By Robert Moor
Photograph Courtesy Pine Island Collection Archives
ast summer I took a stroll around Pine Island, a small camp in the middle of a lake outside of Belgrade, Maine, where I spent five idyllic summers. It wasn’t a long walk — the narrow island is only about five hundred feet from tip to tip. From afar, the isle looks like a bathing stegosaurus, its hunched spine and curled tail bladed with tall conifers and a smattering of gabled roofs. The camp that occupies the island has been in continuous operation since 1902, and over that time remarkably little has changed: the campers still live in canvas tents without electricity, running water, and electronic or motorized playthings.1
Normally at this time of day the boys could be seen diving off the floating dock out in the cove, whittling, skimming faded back-issues of National Geographic
in the library, or pelting one another in a form of dodge ball they call “dust ball.” But that day the island was strangely quiet. I peered into a tent or two and found clusters of campers huddled in secrecy, like smugglers. I spotted rolls of gray duct tape, blue bandanas, piles of camouflage. Here and there, like the flittings of a bird through dappled shade, I heard a single word: “War.”
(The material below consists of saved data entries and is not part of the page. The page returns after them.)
(* ===== verification/Subsidy.v ===== *)
(** * Amounts and the block subsidy

    src/src/consensus/amount.h and [GetBlockSubsidy] of src/src/validation.cpp:
    the halving schedule and the bound on the money it creates. *)

From S2P Require Import Prelude ArithUint256 Chain Params.

(** ** Operations *)

Definition COIN : Z := 100000000.
Definition MAX_MONEY : Z := 21000000 * COIN.
Definition MoneyRange (nValue : Z) : bool := (0 <=? nValue) && (nValue <=? MAX_MONEY).

(** [GetBlockSubsidy]; [None] is a division by zero. *)
Definition GetBlockSubsidy (nHeight : Z) (consensusParams : Params) : option Z :=
  if nSubsidyHalvingInterval consensusParams =? 0 then None
  else
    let halvings := Z.quot nHeight (nSubsidyHalvingInterval consensusParams) in
    if 64 <=? halvings then Some 0
    else Some (Z.shiftr (50 * COIN) halvings).

(** Money created by the blocks below height [n]. *)
Fixpoint total_subsidy (params : Params) (n : nat) : option Z :=
  match n with
  | O => Some 0
  | S n' => t ← total_subsidy params n'; s ← GetBlockSubsidy (Z.of_nat n') params; Some (t + s)
  end.

(** ** The schedule *)

(** Subsidy in epoch [k]. *)
Definition epoch_subsidy (k : Z) : Z := if 64 <=? k then 0 else Z.shiftr (50 * COIN) k.

(** Sum of the subsidies of the first [k] epochs, one block each. *)
Fixpoint epochs_total (k : nat) : Z :=
  match k with
  | O => 0
  | S k' => epochs_total k' + epoch_subsidy (Z.of_nat k')
  end.

Section Schedule.

Context (params : Params) (Hint : 0 < nSubsidyHalvingInterval params).

Lemma GetBlockSubsidy_epoch (h : Z) : 0 <= h ->
  GetBlockSubsidy h params = Some (epoch_subsidy (h / nSubsidyHalvingInterval params)).
Proof.
  intros Hh. unfold GetBlockSubsidy, epoch_subsidy. rewrite (proj2 (Z.eqb_neq _ 0)) by lia.
  rewrite Z.quot_div_nonneg by lia. by destruct (64 <=? _).
Qed.

Lemma epoch_subsidy_nonneg (k : Z) : 0 <= epoch_subsidy k.
Proof. unfold epoch_subsidy. destruct (64 <=? k); [done|]. apply Z.shiftr_nonneg. done. Qed.

Lemma epoch_subsidy_zero (k : Z) : 33 <= k -> epoch_subsidy k = 0.
Proof.
  intros Hk. unfold epoch_subsidy. destruct (64 <=? k); [done|].
  rewrite Z.shiftr_div_pow2 by lia. apply Z.div_small. split; [done|].
  apply Z.lt_le_trans with (2 ^ 33); [done|]. apply Z.pow_le_mono_r; lia.
Qed.

(** The total after [n] blocks: whole epochs and the part of the current one. *)
Lemma total_subsidy_closed (n : nat) :
  let I := nSubsidyHalvingInterval params in
  total_subsidy params n =
    Some (I * epochs_total (Z.to_nat (Z.of_nat n / I)) + (Z.of_nat n mod I) * epoch_subsidy (Z.of_nat n / I)).
Proof.
  cbv zeta. set (I := nSubsidyHalvingInterval params). induction n as [|n IH].
  - cbn [total_subsidy]. change (Z.of_nat 0) with 0. rewrite Z.div_0_l, Z.mod_0_l by lia.
    change (epochs_total (Z.to_nat 0)) with 0. f_equal. lia.
  - cbn [total_subsidy]. rewrite IH, GetBlockSubsidy_epoch by lia. fold I. cbn [mbind option_bind]. f_equal.
    pose proof (Z.div_mod (Z.of_nat n) I ltac:(lia)) as Hd. pose proof (Z.mod_pos_bound (Z.of_nat n) I ltac:(lia)) as Hm.
    set (k := Z.of_nat n / I) in *. set (r := Z.of_nat n mod I) in *.
    assert (0 <= k) by (apply Z.div_pos; lia).
    destruct (decide (r + 1 = I)) as [E|E].
    + assert (Z.of_nat (S n) / I = k + 1) as -> by (symmetry; apply (Z.div_unique_pos _ _ _ 0); lia).
      assert (Z.of_nat (S n) mod I = 0) as -> by (apply (mod_unique_pos _ _ (k + 1)); lia).
      replace (Z.to_nat (k + 1)) with (S (Z.to_nat k)) by lia. cbn [epochs_total]. rewrite Z2Nat.id by lia.
      replace r with (I - 1) by lia. ring.
    + assert (Z.of_nat (S n) / I = k) as -> by (symmetry; apply (Z.div_unique_pos _ _ _ (r + 1)); lia).
      assert (Z.of_nat (S n) mod I = r + 1) as -> by (apply (mod_unique_pos _ _ k); lia). ring.
Qed.

End Schedule.

Lemma epochs_total_33 : epochs_total 33 = 9999999989.
Proof. vm_compute. reflexivity. Qed.

Lemma epochs_total_late (k : nat) : (33 <= k)%nat -> epochs_total k = 9999999989.
Proof.
  induction 1 as [|k Hk IH]; [apply epochs_total_33|]. cbn [epochs_total].
  rewrite epoch_subsidy_zero by lia. lia.
Qed.

(** The epochs still to come bound what the current one may add. *)
Lemma epochs_total_room (k : nat) : epochs_total k + epoch_subsidy (Z.of_nat k) <= 9999999989.
Proof.
  destruct (decide (33 <= k)%nat) as [H|H].
  - rewrite epochs_total_late, epoch_subsidy_zero by lia. lia.
  - change (epochs_total (S k) <= 9999999989). assert (Hk : (S k <= 33)%nat) by lia. clear H. revert Hk.
    generalize (S k). intros j Hj. rewrite <- epochs_total_33.
    induction Hj as [|n Hn IH]; [done|]. cbn [epochs_total]. pose proof (epoch_subsidy_nonneg (Z.of_nat n)). lia.
Qed.

(** What the first [n] blocks create is within the sum of all epochs. *)
Lemma total_subsidy_bounds (params : Params) (n : nat) :
  0 < nSubsidyHalvingInterval params -> exists t, total_subsidy params n = Some t /\ 0 <= t <= nSubsidyHalvingInterval params * 9999999989.
Proof.
  intros HI. rewrite total_subsidy_closed by done. set (I := nSubsidyHalvingInterval params) in *.
  pose proof (Z.mod_pos_bound (Z.of_nat n) I HI) as Hr. assert (Hk : 0 <= Z.of_nat n / I) by (apply Z.div_pos; lia).
  set (r := Z.of_nat n mod I) in *. set (k := Z.of_nat n / I) in *.
  pose proof (epochs_total_room (Z.to_nat k)) as Hroom. rewrite Z2Nat.id in Hroom by done.
  pose proof (epoch_subsidy_nonneg k) as Hs.
  assert (Ht : 0 <= epochs_total (Z.to_nat k)).
  { clear. induction (Z.to_nat k) as [|j IH]; [done|]. cbn [epochs_total].
    pose proof (epoch_subsidy_nonneg (Z.of_nat j)). lia. }
  eexists. split; [reflexivity|]. nia.
Qed.

(** ** Properties *)

(** For every height, the money created so far is defined and at most
    9999999989 times the halving interval; it is exactly that from 33 intervals on. With
    the main network's interval of 210000 this is 20999999.9769 coins, which is within [MAX_MONEY]. *)
Theorem total_subsidy_capped (params : Params) (n : nat) :
  0 < nSubsidyHalvingInterval params ->
  exists t, total_subsidy params n = Some t /\ 0 <= t <= nSubsidyHalvingInterval params * 9999999989 /\
    (33 * nSubsidyHalvingInterval params <= Z.of_nat n -> t = nSubsidyHalvingInterval params * 9999999989) /\
    (nSubsidyHalvingInterval params = nSubsidyHalvingInterval CMainParams -> MoneyRange t = true).
Proof.
  intros HI. destruct (total_subsidy_bounds params n HI) as (t & Et & Ht). exists t. split; [done|]. split; [done|]. split.
  - intros Hn. rewrite total_subsidy_closed in Et by done. set (I := nSubsidyHalvingInterval params) in *. injection Et as <-.
    assert (33 <= Z.of_nat n / I) by (apply Z.div_le_lower_bound; lia). rewrite epochs_total_late, epoch_subsidy_zero by lia. lia.
  - intros E. change (nSubsidyHalvingInterval CMainParams) with 210000 in E. unfold MoneyRange, MAX_MONEY, COIN.
    rewrite andb_true_iff, !Z.leb_le. lia.
Qed.

Lemma total_subsidy_capped_witness :
  exists t, total_subsidy CMainParams 12 = Some t /\ MoneyRange t = true.
Proof.
  destruct (total_subsidy_capped CMainParams 12) as (t & Ht & _ & _ & Hm); [reflexivity|].
  exists t. split; [exact Ht|]. apply Hm. reflexivity.
Defined.

(** the subsidy never grows with the height, starts at 50 coins and is zero from
    33 halving intervals on. *)
Theorem GetBlockSubsidy_decreases (params : Params) (h1 h2 : Z) :
  0 < nSubsidyHalvingInterval params -> 0 <= h1 <= h2 ->
  exists s1 s2, GetBlockSubsidy h1 params = Some s1 /\ GetBlockSubsidy h2 params = Some s2 /\
    0 <= s2 <= s1 /\ s1 <= 50 * COIN /\
    (h1 < nSubsidyHalvingInterval params -> s1 = 50 * COIN) /\
    (33 * nSubsidyHalvingInterval params <= h2 -> s2 = 0).
Proof.
  intros HI Hh. rewrite !GetBlockSubsidy_epoch by lia. set (I := nSubsidyHalvingInterval params) in *.
  assert (H12 : 0 <= h1 / I <= h2 / I) by (split; [apply Z.div_pos; lia|apply Z.div_le_mono; lia]).
  eexists _, _. split; [reflexivity|]. split; [reflexivity|].
  split; [split; [apply epoch_subsidy_nonneg|]|split; [|split]].
  - unfold epoch_subsidy. destruct (Z.leb_spec 64 (h1 / I)), (Z.leb_spec 64 (h2 / I)); try lia.
    + apply Z.shiftr_nonneg. done.
    + rewrite !Z.shiftr_div_pow2 by lia. apply Z.div_le_compat_l; [done|].
      split; [lia|]. apply Z.pow_le_mono_r; lia.
  - unfold epoch_subsidy. destruct (64 <=? h1 / I); [done|]. rewrite Z.shiftr_div_pow2 by lia.
    apply Z.div_le_upper_bound; [lia|]. assert (1 <= 2 ^ (h1 / I)) by lia. unfold COIN. lia.
  - intros H. rewrite Z.div_small by lia. done.
  - intros H. apply epoch_subsidy_zero. apply Z.div_le_lower_bound; lia.
Qed.

Lemma GetBlockSubsidy_decreases_witness :
  exists s, GetBlockSubsidy 210000 CMainParams = Some s /\ s <= 50 * COIN.
Proof.
  destruct (GetBlockSubsidy_decreases CMainParams 0 210000) as (s1 & s2 & _ & H2 & H3 & H4 & _); [reflexivity|lia|].
  exists s2. split; [exact H2|]. lia.
Defined.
The War Game, now in its one-hundredth year, is a two-day-long game of military strategy Pine Islanders play in the woods on the mainland at the end of every camp season. Despite its bellicose name, the game involves no physical contact or mock violence. It does, however, involve running, scheming, manipulation, and intense focus as well as more old-fashioned skills like laying in wait, getting bitten by mosquitoes, and following orders. Something so grueling and slow shouldn’t enthrall today’s digitized youth, and yet it does.